Validate an email in JavaScript that accepts all Latin characters

75

Question

How to validate an e-mail that accepts all Latin characters?

  • By Latin characters I mean accented letters, ñ , ç , and all those used by languages such as Spanish, Portuguese, Italian ... Latin.

Context

  • The goal is to display an icon next to the text as the user types in their email address.
  • I'm not interested in accepting all valid cases. It was a design decision to cover only the most frequent mails.

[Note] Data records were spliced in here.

(* ===== verification/PageTables.v ===== *)
(** The page-table tree (src/kernel/paging.c): the invariant of a user address space
    and what the walkers, the mapper and the range operations do to it.

    An address space is seen through [leaf]: the leaf entry of a virtual address, [0]
    where no table exists.  [pt_wf] says its tables form a tree of distinct frames the
    allocator has handed out. *)
From Stdlib Require Import ZArith Lia.
From S2P Require Import Prelude Phys PageAlloc Paging.

(** * Entries as numbers *)

Lemma lor_add a f k : 0 <= k -> 0 <= f < 2 ^ k -> (a * 2 ^ k) .| f = a * 2 ^ k + f.
Proof.
  intros Hk Hf. rewrite <- Z.shiftl_mul_pow2 by lia.
  assert (H : (a << k) .& f = 0).
  { apply Z.bits_inj'. intros j Hj. rewrite Z.land_spec, Z.bits_0, Z.shiftl_spec by lia.
    destruct (Z.ltb_spec j k).
    - by rewrite (Z.testbit_neg_r a) by lia.
    - rewrite (proj1 (Z.bounded_iff_bits_nonneg k f ltac:(lia) ltac:(lia)) ltac:(lia) j) by lia.
      by rewrite andb_false_r. }
  rewrite Z.add_nocarry_lxor by done. by rewrite Z.lxor_lor by done.
Qed.

Lemma testbit_low a f k j : 0 <= j < k -> Z.testbit (a * 2 ^ k + f) j = Z.testbit f j.
Proof.
  intros Hj. rewrite <- (Z.mod_pow2_bits_low (a * 2 ^ k + f) k j), <- (Z.mod_pow2_bits_low f k j) by lia.
  by rewrite Z.add_comm, Z_mod_plus_full.
Qed.

(** Frame number of an entry. *)
Definition pfn (e : Z) : Z := (e / 4096) mod 2 ^ 40.

Lemma addr_mask e : e .& PTE_ADDR_MASK = pfn e * 4096.
Proof.
  unfold pfn, PTE_ADDR_MASK.
  change 0x000FFFFFFFFFF000 with (Z.ones 40 << 12). change 4096 with (2 ^ 12).
  rewrite <- Z.shiftr_div_pow2, <- Z.land_ones, <- Z.shiftl_mul_pow2 by lia.
  apply Z.bits_inj'. intros j Hj. rewrite Z.land_spec, !Z.shiftl_spec by lia.
  destruct (Z.ltb_spec j 12).
  - rewrite !(Z.testbit_neg_r _ (j - 12)) by lia. by rewrite andb_false_r.
  - rewrite Z.land_spec, Z.shiftr_spec by lia. by replace (j - 12 + 12) with j by lia.
Qed.

Lemma page_mask e : 0 <= e < 2 ^ 52 -> e .& not64 0xFFF = pfn e * 4096.
Proof.
  intros H. change 0xFFF with (2 ^ 12 - 1). rewrite land_not64_pow2 by lia.
  unfold pfn. rewrite Z.mod_small; [done|]. split; [apply Z.div_pos; lia|].
  apply Z.div_lt_upper_bound; lia.
Qed.

Lemma present_bit e : present e = Z.testbit e 0.
Proof. unfold present, PAGE_PRESENT. apply truthy_land_bit. lia. Qed.

Lemma huge_bit e : huge e = Z.testbit e 7.
Proof. unfold huge, PAGE_HUGE. apply truthy_land_bit. lia. Qed.

(** A frame number with flag bits below bit 12. *)
Lemma frame_flags n f :
  0 <= n < 2 ^ 40 -> 0 <= f < 4096 ->
  (n * 4096) .| f = n * 4096 + f /\ pfn (n * 4096 + f) = n /\ 0 <= n * 4096 + f < 2 ^ 52.
Proof.
  intros Hn Hf. split; [apply (lor_add n f 12); lia|]. split; [|lia].
  unfold pfn. rewrite Z.div_add_l, Z.div_small, Z.add_0_r by lia. apply Z.mod_small. lia.
Qed.

Lemma reserved_clear e : 0 <= e < 2 ^ 52 -> e .& 0xFFF0000000000000 = 0.
Proof.
  intros H. apply Z.bits_inj'. intros j Hj. rewrite Z.land_spec, Z.bits_0.
  destruct (Z.ltb_spec j 52).
  - change 0xFFF0000000000000 with (0xFFF << 52). rewrite Z.shiftl_spec by lia.
    rewrite (Z.testbit_neg_r 0xFFF) by lia. apply andb_false_r.
  - by rewrite (proj1 (Z.bounded_iff_bits_nonneg 52 e ltac:(lia) ltac:(lia)) ltac:(lia) j) by lia.
Qed.

(** * The tree *)

Definition idx (i : Z) : Prop := 0 <= i < 512.

(** A path of table indices in the user half: the kernel mirror, entry 511 of the
    root, is not part of the tree. *)
Definition upath (p : list Z) : Prop := Forall idx p /\ head p <> Some PML4_HIGHER.

Definition step (m : pmem) (t i : Z) : option Z :=
  let e := entry m t i in
  if present e && negb (huge e) then Some (pfn e * 4096) else None.

Fixpoint walk (m : pmem) (t : Z) (p : list Z) : option Z :=
  match p with
  | [] => Some t
  | i :: r => match step m t i with Some t' => walk m t' r | None => None end
  end.

Lemma walk_snoc m t p i :
  walk m t (p ++ [i]) = match walk m t p with Some t' => step m t' i | None => None end.
Proof.
  revert t. induction p as [|j p IH]; intros t; simpl.
  - by destruct (step m t i).
  - destruct (step m t j); [apply IH|done].
Qed.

That is, letters (including accents and the like) and symbols ._%+- .
  • I can use code from other sources, as long as they are popular (eg: jQuery).

Code

document.getElementById('email').addEventListener('input', function() {
    campo = event.target;
    valido = document.getElementById('emailOK');
        
    emailRegex = /^[-\w.%+]{1,64}@(?:[A-Z0-9-]{1,63}\.){1,125}[A-Z]{2,63}$/i;
    //Se muestra un texto a modo de ejemplo, luego va a ser un icono
    if (emailRegex.test(campo.value)) {
      valido.innerText = "válido";
    } else {
      valido.innerText = "incorrecto";
    }
});
<p>
    Email:
    <input id="email">
    <span id="emailOK"></span>
</p>

Cases

I'm using the regex

/^[-\w.%+]{1,64}@(?:[A-Z0-9-]{1,63}\.){1,125}[A-Z]{2,63}$/i

That works perfect in cases like

[email protected]
[email protected]

But it fails with accents and other Latin letters

germá[email protected]
yo@mi-compañía.com
estaçã[email protected]
    
asked by Mariano 01.12.2015 в 21:55
source

6 answers

79

With this regular expression you can validate any email address that contains Unicode characters:

/^(([^<>()[\]\.,;:\s@\"]+(\.[^<>()[\]\.,;:\s@\"]+)*)|(\".+\"))@(([^<>()[\]\.,;:\s@\"]+\.)+[^<>()[\]\.,;:\s@\"]{2,})$/i

If you test it in a JavaScript console:

> emailRegex.test("[email protected]");
< true
> emailRegex.test("germá[email protected]");
< true

Source

From there, and as you have very well mentioned, an expression that best suits your needs would be the following:

/^(?:[^<>()[\].,;:\s@"]+(\.[^<>()[\].,;:\s@"]+)*|"[^\n"]+")@(?:[^<>()[\].,;:\s@"]+\.)+[^<>()[\]\.,;:\s@"]{2,63}$/i
    
answered by 22.06.2017 / 15:57
source
28

There are certain restrictions for emails but I can comment that regularly they should be based on these rules:

  
  • Uppercase and lowercase letters of the English alphabet.
  •   
  • Numbers from 0 to 9
  •   
  • may contain period but not at the beginning or repeated.
  •   
  • can use the characters:! # $% & '* + - / =? ^ _' {|} ~
  •   

There are restrictions with certain types of emails, for example if they contain:

  
  • Greek alphabet.
  •   
  • Cyrillic characters.
  •   
  • Japanese characters.
  •   
  • Latin alphabet with diacritics.
  •   

examples not accepted as valid email addresses:

червь.ca®[email protected]

josé.patroñ[email protected]

See more:

link link

Imagine an email with Cyrillic characters, even worse if you want to store that data in a DB, what kind of SQL collation to use!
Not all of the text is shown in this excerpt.